Od wczoraj koordynację nad testami przejął Lubelski Urząd Wojewódzki. Od pobrania próbki do wpisania wyników w systemie może upłynąć nie więcej niż 36 godzin.

– Około 1000 próbek skierowaliśmy do badania poza województwem lubelskim, to była ta nadwyżka, którą nie były w stanie „skonsumować” lubelskie laboratoria – wyjaśnił Lech Sprawka.

(fot. pixabay.com)

29 komentarzy

  1. Ten sanepid to się do niczego nie nadaje

    • Nie ma się co dziwić.
      Instytucja od lat niedofinansowana, braki kadrowe, brak przygotowania do takiego wielkiego przedsięwzięcia.
      A tam pracują ludzie tacy jak my, którzy również mają tego dosyć.

  2. Nad tym wszystkim od dawna nie ma kontroli, zauważcie, że ogniska, które podają dotyczą głównie firm „państwowych”: szpitale, szkoły, komisariaty… itp. Jakoś nie ma ognisk w innych firmach. Z własnego doświadczenia powiem, że sanepid w ogóle nie interesuje się kolejnymi przypadkami, nawet wywiadów nie przeprowadzają…

  3. Na szpitalnym oddziale ratunkowym w Chełmie pacjenta czeka juz 6 dzien na wynik.
    To jakaś farsa. A wyniki jakie przychodzą to porazka. Sanepid nie robi juz żadnych probek. Wszystko laboratoria prywatne.
    Po co dostali sprzęt i kase skoro nie robią nic.

  4. W 42. tygodniu tego roku wydano 2.6 tysiąca aktów zgonu więcej, niż wydawano średnio w tym tygodniu przez ostanie 10 lat. A oficjalnie tego tygodnia było poniżej 600 zgonów na covid.
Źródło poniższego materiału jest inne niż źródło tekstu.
(** * Range reads of one value *)

Fixpoint range_overflow_loop (fuel hops : nat) (total_len id : Z) (skip want : nat)
    (out : bytes) (s : St) : res bytes :=
  match fuel with
  | O => Panic
  | S fuel =>
      if bool_decide (id ≠ 0%Z ∧ length out < want) then
        if bool_decide (Z.to_nat total_len / OVERFLOW_CAP + 2 < hops)
        then Err (corrupt "overflow chain too long")
        else
          p ← ps_page id s;
          if bool_decide (kind p ≠ KIND_OVERFLOW) then Err (corrupt "bad overflow page kind")
          else
            let len := Z.to_nat (le_decode (sub 6 2 p)) in
            if bool_decide (OVERFLOW_CAP < len) then Err (corrupt "overflow chunk too large")
            else if bool_decide (len ≤ skip) then
              range_overflow_loop fuel (S hops) total_len (extra p) (skip - len) want out s
            else
              let take := (len - skip) `min` (want - length out) in
              chunk ← slice (HDR + skip) (HDR + skip + take) p;
              range_overflow_loop fuel (S hops) total_len (extra p) 0 want (out ++ chunk) s
      else if bool_decide (length out < want)
      then Err (corrupt "overflow chain shorter than its total_len")
      else Ok out
  end.

(** The bytes [off .. off+n) of the value at [loc]. *)
Definition read_value_range (loc : ValueLoc) (off : Z) (n : nat) (s : St) : res bytes :=
  if bool_decide (n = 0) then Ok []
  else if bool_decide (2 ^ 64 ≤ off + Z.of_nat n)%Z
  then Err (corrupt "value range overflows")
  else if bool_decide (value_loc_len loc < off + Z.of_nat n)%Z
  then Err (corrupt "value range past the end of the value")
  else
    match loc with
    | LocInline v => slice (Z.to_nat off) (Z.to_nat off + n) v
    | LocOverflow total_len first_page =>
        range_overflow_loop (Z.to_nat total_len / OVERFLOW_CAP + 5) 0 total_len first_page
          (Z.to_nat off) n [] s
    | LocExtent start_page _ =>
        let page := (start_page + off / 4096)%Z in
        let skip := Z.to_nat (off mod 4096) in
        scratch ← ps_read_extent page (Z.of_nat (skip + n)) s;
        if bool_decide (length scratch ≠ skip + n)
        then Err (corrupt "extent read returned wrong length")
        else slice skip (length scratch) scratch
    | LocExternal hash total_len =>
        whole ← ps_read_external hash total_len s;
        if bool_decide (Z.of_nat (length whole) ≠ total_len)
        then Err (corrupt "external read returned wrong length")
        else if bool_decide (content_hash whole ≠ hash)
        then Err (corrupt "external payload does not match its content hash")
        else slice (Z.to_nat off) (Z.to_nat off + n) whole
    end.

(** * Insertion *)

Fixpoint insert_cells (i : nat) (cells : list bytes) : M bytes unit :=
  match cells with
  | [] => mret tt
  | c :: cells => insert_cell i c;; insert_cells (S i) cells
  end.

Definition rebuild (node_kind : Z) (cells : list bytes) (lm : Z) : M bytes unit :=
  init_node node_kind;;
  (if bool_decide (node_kind = KIND_BRANCH) then set_extra lm else mret tt);;
  insert_cells 0 cells.

Definition cell_klen (c : bytes) : res nat :=
  b ← slice 0 2 c; Ok (Z.to_nat (le_decode b)).

(** Separator, leftmost child of the right node, and the two cell lists. *)
Definition split_parts (node_kind : Z) (cells : list bytes) (split_at : nat)
  : res (bytes * Z * list bytes * list bytes) :=
  match cells !! split_at with
  | None => Panic
  | Some c =>
      klen ← cell_klen c;
      if bool_decide (node_kind = KIND_LEAF) then
        key ← slice 3 (3 + klen) c;
        Ok (key, 0%Z, take split_at cells, drop split_at cells)
      else
        key ← slice 2 (2 + klen) c;
        child ← slice (2 + klen) (2 + klen + 8) c;
        Ok (key, le_decode child, take split_at cells, drop (S split_at) cells)
  end.

Definition split_dirty (page_id node_kind : Z) (cells : list bytes) (leftmost : Z)
  : M St (bytes * Z) :=
  split_at ← lift (res_of_option (corrupt "no feasible split point (oversized cells)")
                     (pick_split (bool_decide (node_kind = KIND_LEAF)) cells));
  right_id ← ps_alloc;
  '(sep, right_leftmost, left_cells, right_cells) ← lift (split_parts node_kind cells split_at);
  with_page_mut page_id (rebuild node_kind left_cells leftmost);;
  with_page_mut right_id (rebuild node_kind right_cells right_leftmost);;
  mret (sep, right_id).

(** The leaf cell for [val], writing its overflow chain first when the
    value does not fit inline. A small [Stream] is drained into a buffer. *)
Definition build_leaf_cell (key : bytes) (val : Payload) : M St bytes :=
  match val with
  | Stream head src =>
      if bool_decide (length head + length src ≤ MAX_INLINE_VAL)
      then mret (make_leaf_cell key (Flat (head ++ src)) 0)
      else op ← write_overflow val; mret (make_leaf_cell key val op)
  | ExtentRef _ _ _ | ExternalRef _ _ => mret (make_leaf_cell key val 0)
  | _ =>
      op ← (if bool_decide (MAX_INLINE_VAL < payload_len val) then write_overflow val
            else mret 0%Z);
      mret (make_leaf_cell key val op)
  end.

(** Removes the entry at [pos] and gives back what its value owns. *)
Definition leaf_drop (id : Z) (pos : nat) : M St unit :=
  '(_, v) ← reads (λ s, p ← ps_page id s; leaf_cell p pos);
  free_old_val (old_val v);;
  with_page_mut id (remove_cell pos).

(** Stores the new entry at [pos] of the dirty leaf [id]. *)
Definition leaf_put (id : Z) (pos : nat) (key : bytes) (val : Payload) (existing : bool)
  : M St Ins :=
  cell ← build_leaf_cell key val;
  b ← reads (λ s, p ← ps_page id s; fits p (length cell));
  if (b : bool) then
    with_page_mut id (insert_cell pos cell);;
    mret (Done id existing)
  else
    cells ← reads (λ s, p ← ps_page id s; all_cells p);
    '(sep, r_id) ← split_dirty id KIND_LEAF (insert_at pos cell cells) 0;
    mret (Split id sep r_id existing).

Definition insert_leaf (page_id : Z) (key : bytes) (val : Payload) (mode : InsertMode)
  : M St Ins :=
  f ← reads (λ s, p ← ps_page page_id s; search p key);
  let '(pos, existing) :=
    match f with FoundAt i => (i, true) | NotFound i => (i, false) end in
  if existing && bool_decide (mode = InsertOnly) then mret (Done page_id true)
  else
    id ← cow page_id;
    (if (existing : bool) then leaf_drop id pos else mret tt);;
    leaf_put id pos key val existing.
Teraz tak, 2.6 tysiąca zgonów na covid jest pochodną 800 tysięcy infekcji. Oznacza to, że w Polsce dochodzi do ponad 100 tysięcy infekcji DZIENNIE. Generalnie przerąbane.

    • Myślę, że ma Pan rację, i że to właśnie jest realna liczba.

    • „W 42. tygodniu tego roku wydano 2.6 tysiąca aktów zgonu więcej, niż wydawano średnio w tym tygodniu przez ostanie 10 lat.”
      Nie chce mi się sprawdzać, ale załóżmy, że tak było.

      „A oficjalnie tego tygodnia było poniżej 600 zgonów na covid.”
      J.w.

      „Teraz tak, 2.6 tysiąca zgonów na covid”
      Jak przed chwilą napisałeś, że „było poniżej 600 zgonów na covid”, to skąd nagle wszystkie zgony (2600) wynikają z covid?!

  5. Ja czekam na wynik od 15 października. Najpierw informowano, że wynik będzie następnego dnia. Później, że jest dużo próbek do zbadania i wynik pojawi się do 3 dni. W czwartek 22 października dowiedziałam się, że wyniki już są wprowadzane do systemu i nieoficjalnie otrzymałam informację, że wynik jest negatywny. Dzisiaj natomiast otrzymałam informację, że mojego wyniku nie ma i nie będzie, bo lubelskie laboratoria w dniach 15-23 października nie posiadały odczynników potrzebnych do wykonania badania i moja próbka oraz pozostałe z tych dni zostały przekazane do utylizacji. Jak chcę to mam sobie wziąć drugie skierowanie i zrobić test ponownie.
    W związku z brakiem wyników ani razu nie otrzymałam telefonu w celu wyjaśnienia. Sama od prawie 11 dni dzwonię i próbuję się czegoś dowiedzieć…

  6. PIS nazywał Polskę za PO państwem z dykty. To jak nazwać to co jest teraz po pięciu latach rządów jedynie słusznej władzy? Państwem z papieru toaletowego?